On occasion at the PropertyBlotter, we will lapse into the nostalgic and the historic.
Today, we share a handful of myths concerning the lake, the town, founders, its early industry, and famous headstones.
(Full disclosure: I got this from the very interesting Oswego Heritage Council site).
- Oswego Lake is not an artificial lake. The natural lake was enlarged by successive dams that raised the water level and by a canal that connected it to the Tualatin River in 1873. Lakewood Bay, on the other hand, is largely man-made. It was originally a marsh, known as the Duck Pond. Developers flooded this swampy area in 1928 by digging a channel that linked it to the main lake.
- It is frequently said that Albert Alonzo Durham named Oswego after his birthplace in New York. However, Durham was born in Chenango County, not in Oswego, New York.
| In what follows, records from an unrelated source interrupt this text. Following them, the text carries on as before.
(** X1: validate_url accepts every non-empty string made only of ASCII
    characters other than tab, newline, carriage return, '/', '?', '#',
    '[' and ']' (a bare host name, with or without a port), and returns
    it with https:// put in front. *)
Theorem validate_url_accepts_plain (s : string) :
  s <> "" ->
  all_chars plain_char s = true ->
  validate_url s = Ok (Some ("https://" +:+ s)).
Proof.
  intros Hne Hp.
  assert (Hslash : contains "/" s = false).
  { apply contains_false, (all_chars_impl plain_char); [|exact Hp].
    plain_case. rewrite Ascii.eqb_sym. apply negb_true_iff. assumption. }
  assert (Hpre : has_http_prefix s = false).
  { destruct (has_http_prefix s) eqn:Hh; [|reflexivity].
    apply has_http_prefix_inv in Hh as [r [-> | ->]].
    - change ("http://" +:+ r) with (String "h" (String "t" (String "t" (String "p"
        (String ":" (String "/" (String "/" r))))))) in Hslash. discriminate Hslash.
    - change ("https://" +:+ r) with (String "h" (String "t" (String "t" (String "p"
        (String "s" (String ":" (String "/" (String "/" r)))))))) in Hslash.
      discriminate Hslash. }
  assert (Hclean : clean s = s).
  { unfold clean, TAB, CR, LF.
    rewrite (replace_absent (ascii_of_N 9)), (replace_absent (ascii_of_N 13)),
      (replace_absent (ascii_of_N 10)); [reflexivity|..];
      apply contains_false, (all_chars_impl plain_char); try exact Hp;
      plain_case; apply negb_true_iff;
      match goal with
      | Hx : (code ?x =? ?n)%N = false |- Ascii.eqb (ascii_of_N ?n) ?x = false =>
          apply Ascii.eqb_neq; intros <-; discriminate Hx
      end. }
  assert (Hnet : splitnetloc ("//" +:+ s) = (s, "")).
  { unfold splitnetloc. change (drop 2 ("//" +:+ s)) with s.
    apply span_until_none, (all_chars_impl plain_char); [|exact Hp].
    plain_case. apply negb_true_iff.
    repeat (apply orb_false_iff; split); assumption. }
  assert (Hb1 : contains "[" s = false).
  { apply contains_false, (all_chars_impl plain_char); [|exact Hp].
    plain_case. rewrite Ascii.eqb_sym. apply negb_true_iff. assumption. }
  assert (Hb2 : contains "]" s = false).
  { apply contains_false, (all_chars_impl plain_char); [|exact Hp].
    plain_case. rewrite Ascii.eqb_sym. apply negb_true_iff. assumption. }
  assert (Hascii : isascii s = true).
  { apply (all_chars_impl plain_char); [|exact Hp]. plain_case. assumption. }
  rewrite validate_url_unfold, Hpre. cbv zeta.
  unfold urlparse, urlsplit.
  change (lstrip_with c0_control_or_space ("https://" +:+ s)) with ("https://" +:+ s).
  rewrite clean_https, Hclean.
  change (split_scheme ("https://" +:+ s)) with ("https", "//" +:+ s).
  cbv beta iota. unfold startswith. rewrite (app_prefix "//" s), Hnet.
  unfold check_brackets, checknetloc. rewrite Hb1, Hb2, Hascii, orb_true_r.
  cbn [andb orb negb rbind scheme netloc].
  apply truthy_true in Hne. rewrite Hne. reflexivity.
Qed.

(** X2: validate_url returns None for the empty string and for every
    string that starts with '/', '?' or '#': with https:// put in front,
    the URL has no host. *)
Theorem validate_url_rejects_without_host (url : string) :
  url = ""
  \/ (exists c rest, url = String c rest
        /\ (c = "/" \/ c = "?" \/ c = "#")%char) ->
  validate_url url = Ok None.
Proof.
  intros [-> | (c & rest & -> & [-> | [-> | ->]])]; reflexivity.
Qed.

(** X3: Every URL that validate_url returns starts with http:// or
    https://, and urlparse reads it with the scheme http or https and a
    non-empty network location. *)
Theorem validate_url_http_scheme (raw u : string) :
  validate_url raw = Ok (Some u) ->
  has_http_prefix u = true
  /\ exists p, urlparse u = Ok p
       /\ (scheme p = "http" \/ scheme p = "https")
       /\ netloc p <> "".
Proof.
  intros Hv. pose proof (validate_url_prefixed _ _ Hv) as Hpre.
  split; [exact Hpre|].
  rewrite validate_url_unfold in Hv. cbv zeta in Hv.
  destruct (urlparse _) as [p|e] eqn:Hp; [|discriminate].
  destruct (truthy (scheme p)) eqn:Hs; [|discriminate].
  destruct (truthy (netloc p)) eqn:Hn; [|discriminate].
  injection Hv as <-.
  exists p. split; [exact Hp|]. split; [|apply truthy_true, Hn].
  exact (urlparse_scheme _ _ (normalized_has_prefix raw) Hp).
Qed.
End UrlExtras.

Section NameExtras.
Import PyStr.
Context `{Platform}.

Lemma prefix_empty (s : string) : String.prefix "" s = true.
Proof. destruct s; reflexivity. Qed.

Lemma replace_char_gone (c d : ascii) (s : string) :
  c <> d -> contains c (replace (String c "") (String d "") s) = false.
Proof.
  intros Hne. unfold replace. induction s as [|x s IH]; [reflexivity|].
  cbn [replace_go String.prefix String.length Nat.pred].
  destruct (ascii_dec c x) as [->|Hx].
  - rewrite prefix_empty. rewrite app_cons. cbn [contains].
    destruct (Ascii.eqb_spec x d) as [->|_]; [contradiction|].
    change ("" +:+ ?r) with r. exact IH.
  - cbn [contains]. destruct (Ascii.eqb_spec c x) as [->|_]; [contradiction|]. exact IH.
Qed.

Lemma str_take_app (a b : string) : take (String.length a) (a +:+ b) = a.
Proof. induction a as [|c a IH]; [destruct b; reflexivity|]. rewrite app_cons. simpl. rewrite IH. reflexivity. Qed.

Lemma stem_of_name (parent stem ext : string) :
  stem <> "" -> ext <> "" -> Path.rfind_dot ext = None ->
  Path.stem {| Path.parent := parent; Path.name := stem +:+ "." +:+ ext |} = stem.
Proof.
  intros Hs He Hd. unfold Path.stem, Path.suffix_index. cbn [Path.name].
  change (stem +:+ "." +:+ ext) with (stem +:+ String "." ext).
  rewrite (rfind_dot_app stem ext Hd), length_app.
  assert (Hn : (0 < String.length stem)%nat) by (destruct stem; [congruence|simpl; lia]).
  assert (Hm : (0 < String.length ext)%nat) by (destruct ext; [congruence|simpl; lia]).
  destruct (String.length stem) as [|i] eqn:Hi; [lia|].
  change (String.length (String "." ext)) with (S (String.length ext)).
  destruct (Nat.ltb_spec (S (S i)) (S i + S (String.length ext))) as [_|Hge]; [|lia].
  rewrite <- Hi. apply str_take_app.
Qed.

(** X4: Whenever sanitize_filename returns, the stem it returns contains
    no '.' character. *)
Theorem sanitize_filename_no_dot (url stem : string) :
  sanitize_filename url = Ok stem -> contains "." stem = false.
Proof.
  unfold sanitize_filename.
  destruct (Urllib.urlparse url) as [p|e]; [|discriminate].
  cbn [rbind]. intros [= <-]. apply replace_char_gone. discriminate.
Qed.
(** [key] names [top] or something below it. *)
Definition isUnder (key top : string) : bool :=
  String.eqb key top || HasPrefix key (childKey top "").

Definition deviceOf (w : World) (key : string) : list string :=
  List.filter (isUnder key) (mounts w).

Definition hasEntries (fs : gmap string node) (dir : string) : bool :=
  match entriesOf fs dir with [] => false | _ => true end.

Definition rekey (old new key : string) : string :=
  if isUnder key old then new +:+ dropN (String.length old) key else key.

Definition moveTree (fs : gmap string node) (old new : string) : gmap string node :=
  list_to_map
    (map (fun kn : string * node => (rekey old new kn.1, kn.2))
       (List.filter (fun kn : string * node => negb (isUnder kn.1 new)) (map_to_list fs))).

(** [os.Rename]: the link itself is moved, with all that is below it. *)
Definition Rename (w : World) (oldpath newpath : string) : option error * World :=
  let fail en := (Some (LinkError "rename" oldpath newpath en), w) in
  match resolveNoFollow w oldpath, resolveNoFollow w newpath with
  | inl en, _ => fail en
  | _, inl en => fail en
  | inr ok, inr nk =>
      match nodeAt (files w) ok with
      | None => fail ENOENT
      | Some on =>
          if String.eqb ok sep then fail EINVAL
          else if negb (bool_decide (deviceOf w ok = deviceOf w nk)) then fail EXDEV
          else if String.eqb ok nk then (None, w)
          else if isUnder nk ok then fail EINVAL
          else
            match nodeAt (files w) nk with
            | Some Directory =>
                if negb (isDirNode on) then fail EISDIR
                else if hasEntries (files w) nk then fail ENOTEMPTY
                else (None, withFiles w (moveTree (files w) ok nk))
            | Some _ =>
                if isDirNode on then fail ENOTDIR
                else (None, withFiles w (moveTree (files w) ok nk))
            | None => (None, withFiles w (moveTree (files w) ok nk))
            end
      end
  end.

(** [os.RemoveAll]: no error when there is nothing to remove. *)
Definition RemoveAll (w : World) (path : string) : option error * World :=
  match resolveNoFollow w path with
  | inl ENOENT => (None, w)
  | inl en => (Some (PathError "unlinkat" path en), w)
  | inr key =>
      if String.eqb key sep then (Some (PathError "unlinkat" path EINVAL), w)
      else (None, withFiles w (filter (fun kn : string * node => ¬ Is_true (isUnder kn.1 key)) (files w)))
  end.

(** [os.Open] for reading: directories open too, reading them fails. *)
Definition Open (w : World) (path : string) : result node :=
  match resolve w false path with
  | inl en => Err (PathError "open" path en)
  | inr key =>
      match nodeAt (files w) key with
      | Some n => Ok n
      | None => Err (PathError "open" path ENOENT)
      end
  end.

(** ** Package [security]: the path validator *)

Module Security.

Record PathValidator := mkPathValidator {
  allowedDirectories : list string
}.

(** Every allowed directory is cleaned once, at construction. *)
Definition NewPathValidator (allowedDirs : list string) : PathValidator :=
  mkPathValidator (map Clean allowedDirs).

Definition ExpandHomePath (w : World) (path : string) : string :=
  if String.eqb path "~" then
    match home w with
    | Some homeDir => homeDir
    | None => path
    end
  else if HasPrefix path "~/" then
    match home w with
    | Some homeDir => JoinPath [homeDir; dropN 2 path]
    | None => path
    end
  else path.

Definition isPathUnderDirectory (path dir : string) : bool :=
  match Rel dir path with
  | Some rel => negb (HasPrefix rel "..")
  | None => false
  end.

Definition isPathAllowed (pv : PathValidator) (absolutePath : string) : bool :=
  let normalizedPath := Clean absolutePath in
  existsb (fun allowedDir => isPathUnderDirectory normalizedPath allowedDir)
    (allowedDirectories pv).

Definition validateRealPath (pv : PathValidator) (w : World) (absolutePath : string)
  : result string :=
  match EvalSymlinks w absolutePath with
  | Err _ =>
      let parentDir := Dir absolutePath in
      match EvalSymlinks w parentDir with
      | Err _ => Err (ErrorString ("parent directory does not exist: " +:+ parentDir))
      | Ok realParentPath =>
          if negb (isPathAllowed pv realParentPath)
          then Err (ErrorString "access denied - parent directory outside allowed directories")
          else Ok absolutePath
      end
  | Ok realPath =>
      if negb (isPathAllowed pv realPath)
      then Err (ErrorString "access denied - symlink target outside allowed directories")
      else Ok realPath
  end.

Definition errOutside (absolutePath : string) : error :=
  ErrorString ("access denied - path outside allowed directories: " +:+ absolutePath).

Definition ValidatePath (pv : PathValidator) (w : World) (requestedPath : string)
  : result string :=
  if String.eqb requestedPath "" then Err (ErrorString "path cannot be empty")
  else
    let expandedPath := ExpandHomePath w requestedPath in
    let absolute :=
      if IsAbs expandedPath then Ok (Clean expandedPath)
      else match cwd w with
           | None => Err (Wrap "failed to get working directory: "
                            (PathError "getwd" "." ENOENT))
           | Some workDir => Ok (Clean (JoinPath [workDir; expandedPath]))
           end in
    match absolute with
    | Err e => Err e
    | Ok absolutePath =>
        if negb (isPathAllowed pv absolutePath) then Err (errOutside absolutePath)
        else validateRealPath pv w absolutePath
    end.

Definition GetAllowedDirectories (pv : PathValidator) : list string :=
  allowedDirectories pv.

End Security.

Import Security.

(** ** Effects

    An operation runs on the operating system and leaves a trace: the
    validator calls with their outcome, the engine methods entered, and the
    system calls the engine makes.  [None] means that the run left what is
    modelled (a library construct that is not modelled, or a walk that ran
    out of steps); it is no behaviour of the program. *)

Inductive Event :=
  | EvValidate (requested : string) (res : result string)
  | EvCall (method : string) (paths : list string)
  | EvSys (call : string) (path : string).

Record State := mkState {
  world : World;
  trace : list Event
}.

Definition M (A : Type) : Type := State -> option (A * State).

Definition ret {A : Type} (a : A) : M A := fun s => Some (a, s).

Definition bind {A B : Type} (m : M A) (k : A -> M B) : M B :=
  fun s => match m s with
           | Some (a, s') => k a s'
           | None => None
           end.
- The iron furnace in George Rogers Park is not a “chimney” or a “chimneystack.” This misconception probably stems from the fact that the stone tower containing the smelting chamber is called a “stack.” When it was operating, the furnace was a roaring inferno filled with burning charcoal and iron ore. A 33-foot-tall brick chimney once topped the furnace, but it was dismantled in the late 19th century. The furnace is also sometimes mistakenly called a foundry. An iron foundry re-melts pig iron and casts metal products.
- “Smelter” or “furnace” — what’s the right term? Oswego residents said “furnace” in the 19th century, which explains how Furnace Street got its name. Sometime in the early 20th century, residents began calling it a “smelter.” While this is technically correct, the term used by most historians is “furnace.” In the National Register of Historic Places the Oswego Iron Furnace is listed as the “Oregon Iron Company Furnace” after the company that built it in 1866.
- Oswego was not the first town to produce pig iron west of the Rocky Mountains. The Mormons built a small furnace at Cedar City, Utah in the 1850s. However, the 1866 Oswego Furnace was the first iron furnace on the West Coast. It was also the longest running and most productive of four furnaces built west of the Rockies in the 19th century.
- Oswego’s dream of becoming the “Pittsburgh of the West” was hardly unique. No less than eleven towns with mining or industrial ambitions aspired to this title. Among them were Kirkland, Washington; Richmond, California; Pueblo, Colorado; Eureka, Nevada; Llano, Texas; East Saint Louis, Illinois; and Terre Haute, Indiana.
- The city of Lake Oswego is not named after Oswego Lake. On the contrary, the lake is named after the town. Until 1913 the lake was called Sucker Lake. At the beginning of the 20th century developers searched for a more marketable name, at one time considering “Lake Tualatin.” In 1913 they successfully petitioned the U.S. Geographic Board to change the name to Oswego Lake. In 1960 when the city incorporated much of Lake Grove, the names of both communities were combined and the city was renamed Lake Oswego.
- Linus Pauling is not buried in the Oswego Pioneer Cemetery although there is a headstone there with his name on it. Pauling died in 1994 at his ranch in California. The family placed the headstone in the cemetery to honor his memory in the town where his relatives are buried and where he spent part of his childhood. Pauling’s grandfather was a German immigrant who came to Oregon to work in the Oswego Iron Furnace. Linus Pauling is the only winner of two unshared Nobel prizes: the prize for chemistry in 1954 and the Peace Prize in 1963.
Now, you know the rest of the story.